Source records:
.....
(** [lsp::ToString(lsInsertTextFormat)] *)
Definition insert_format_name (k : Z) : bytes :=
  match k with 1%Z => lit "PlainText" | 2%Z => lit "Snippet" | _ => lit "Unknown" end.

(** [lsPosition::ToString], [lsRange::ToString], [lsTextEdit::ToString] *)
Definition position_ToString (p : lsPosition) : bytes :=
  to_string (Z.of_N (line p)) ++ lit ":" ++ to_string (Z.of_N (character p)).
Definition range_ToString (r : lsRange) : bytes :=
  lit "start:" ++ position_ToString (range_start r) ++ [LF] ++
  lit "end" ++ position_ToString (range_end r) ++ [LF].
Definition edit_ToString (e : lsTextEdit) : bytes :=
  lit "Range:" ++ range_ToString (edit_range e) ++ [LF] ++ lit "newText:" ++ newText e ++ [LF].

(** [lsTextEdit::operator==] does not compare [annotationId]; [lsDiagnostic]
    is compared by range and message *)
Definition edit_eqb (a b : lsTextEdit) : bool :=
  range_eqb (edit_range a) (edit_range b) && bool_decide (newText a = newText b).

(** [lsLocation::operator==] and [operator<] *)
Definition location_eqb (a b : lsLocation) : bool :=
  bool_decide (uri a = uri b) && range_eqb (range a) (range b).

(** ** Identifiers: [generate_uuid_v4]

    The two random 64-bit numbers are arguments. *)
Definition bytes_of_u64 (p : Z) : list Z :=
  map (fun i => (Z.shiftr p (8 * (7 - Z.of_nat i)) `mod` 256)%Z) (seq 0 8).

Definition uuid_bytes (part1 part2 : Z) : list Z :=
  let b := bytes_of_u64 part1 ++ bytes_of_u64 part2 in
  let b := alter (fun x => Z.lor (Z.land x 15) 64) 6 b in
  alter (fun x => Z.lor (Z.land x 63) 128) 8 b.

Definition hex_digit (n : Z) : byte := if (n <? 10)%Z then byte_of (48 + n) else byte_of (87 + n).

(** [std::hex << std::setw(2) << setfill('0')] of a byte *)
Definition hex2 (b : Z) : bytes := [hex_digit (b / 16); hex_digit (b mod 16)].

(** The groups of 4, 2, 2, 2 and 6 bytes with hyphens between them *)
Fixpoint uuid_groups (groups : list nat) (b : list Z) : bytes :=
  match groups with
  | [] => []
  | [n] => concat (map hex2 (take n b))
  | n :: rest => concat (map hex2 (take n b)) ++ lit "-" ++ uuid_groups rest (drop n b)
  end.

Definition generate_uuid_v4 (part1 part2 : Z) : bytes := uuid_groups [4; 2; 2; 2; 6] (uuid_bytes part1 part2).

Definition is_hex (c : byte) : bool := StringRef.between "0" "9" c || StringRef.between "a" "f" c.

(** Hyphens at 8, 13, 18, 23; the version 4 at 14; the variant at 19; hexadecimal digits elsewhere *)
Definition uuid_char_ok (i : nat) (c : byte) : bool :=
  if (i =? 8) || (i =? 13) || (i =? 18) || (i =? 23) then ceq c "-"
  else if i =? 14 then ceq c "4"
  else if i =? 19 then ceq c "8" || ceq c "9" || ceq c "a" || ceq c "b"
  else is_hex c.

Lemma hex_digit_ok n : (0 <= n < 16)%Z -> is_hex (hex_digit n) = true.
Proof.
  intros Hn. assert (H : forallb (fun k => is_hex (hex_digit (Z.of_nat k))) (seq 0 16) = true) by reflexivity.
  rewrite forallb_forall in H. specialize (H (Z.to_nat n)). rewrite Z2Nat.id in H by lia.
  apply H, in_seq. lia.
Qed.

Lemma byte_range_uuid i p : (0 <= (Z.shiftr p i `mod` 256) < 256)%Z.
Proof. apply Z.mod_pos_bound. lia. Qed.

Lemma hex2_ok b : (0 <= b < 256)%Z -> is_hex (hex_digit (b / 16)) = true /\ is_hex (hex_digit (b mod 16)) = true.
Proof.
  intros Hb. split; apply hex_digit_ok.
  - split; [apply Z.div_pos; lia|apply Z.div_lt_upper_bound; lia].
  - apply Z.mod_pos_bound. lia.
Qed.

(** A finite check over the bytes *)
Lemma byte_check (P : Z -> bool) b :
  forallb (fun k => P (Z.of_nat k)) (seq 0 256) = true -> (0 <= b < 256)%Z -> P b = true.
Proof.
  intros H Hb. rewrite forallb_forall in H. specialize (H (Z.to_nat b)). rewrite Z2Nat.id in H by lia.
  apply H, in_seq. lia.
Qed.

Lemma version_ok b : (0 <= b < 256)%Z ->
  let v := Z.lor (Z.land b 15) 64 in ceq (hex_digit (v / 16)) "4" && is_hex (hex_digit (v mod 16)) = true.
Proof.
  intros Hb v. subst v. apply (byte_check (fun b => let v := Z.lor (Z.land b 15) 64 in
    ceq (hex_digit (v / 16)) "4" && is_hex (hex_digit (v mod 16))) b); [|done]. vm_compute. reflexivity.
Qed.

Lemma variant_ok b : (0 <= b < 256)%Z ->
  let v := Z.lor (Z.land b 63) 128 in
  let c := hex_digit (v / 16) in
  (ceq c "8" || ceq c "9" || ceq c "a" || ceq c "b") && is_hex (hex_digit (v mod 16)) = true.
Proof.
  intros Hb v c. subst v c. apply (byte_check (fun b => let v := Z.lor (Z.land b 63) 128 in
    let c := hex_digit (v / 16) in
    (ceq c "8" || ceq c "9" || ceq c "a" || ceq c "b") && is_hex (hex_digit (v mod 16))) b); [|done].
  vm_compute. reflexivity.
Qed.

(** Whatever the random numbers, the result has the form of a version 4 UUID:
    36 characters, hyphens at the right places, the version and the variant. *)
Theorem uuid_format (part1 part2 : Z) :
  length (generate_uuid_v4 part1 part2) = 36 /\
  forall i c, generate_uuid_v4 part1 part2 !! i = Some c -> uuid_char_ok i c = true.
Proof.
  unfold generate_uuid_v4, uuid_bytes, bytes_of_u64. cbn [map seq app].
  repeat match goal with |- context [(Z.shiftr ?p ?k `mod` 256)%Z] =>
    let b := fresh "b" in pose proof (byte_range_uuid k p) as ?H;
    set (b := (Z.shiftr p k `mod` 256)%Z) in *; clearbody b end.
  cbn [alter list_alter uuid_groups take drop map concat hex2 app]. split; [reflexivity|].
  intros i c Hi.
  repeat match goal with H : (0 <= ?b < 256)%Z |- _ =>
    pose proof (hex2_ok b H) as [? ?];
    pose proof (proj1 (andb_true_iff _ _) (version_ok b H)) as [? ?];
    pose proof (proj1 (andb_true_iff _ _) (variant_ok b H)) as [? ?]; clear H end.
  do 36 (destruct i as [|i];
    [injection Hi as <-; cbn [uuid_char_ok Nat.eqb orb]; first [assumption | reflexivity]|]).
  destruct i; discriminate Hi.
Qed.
.....
WORK REQUEST: Please copy each line of the records above in which the word "lsPosition" can be found.

RESPONSE:
(** [lsPosition::ToString], [lsRange::ToString], [lsTextEdit::ToString] *)
Definition position_ToString (p : lsPosition) : bytes :=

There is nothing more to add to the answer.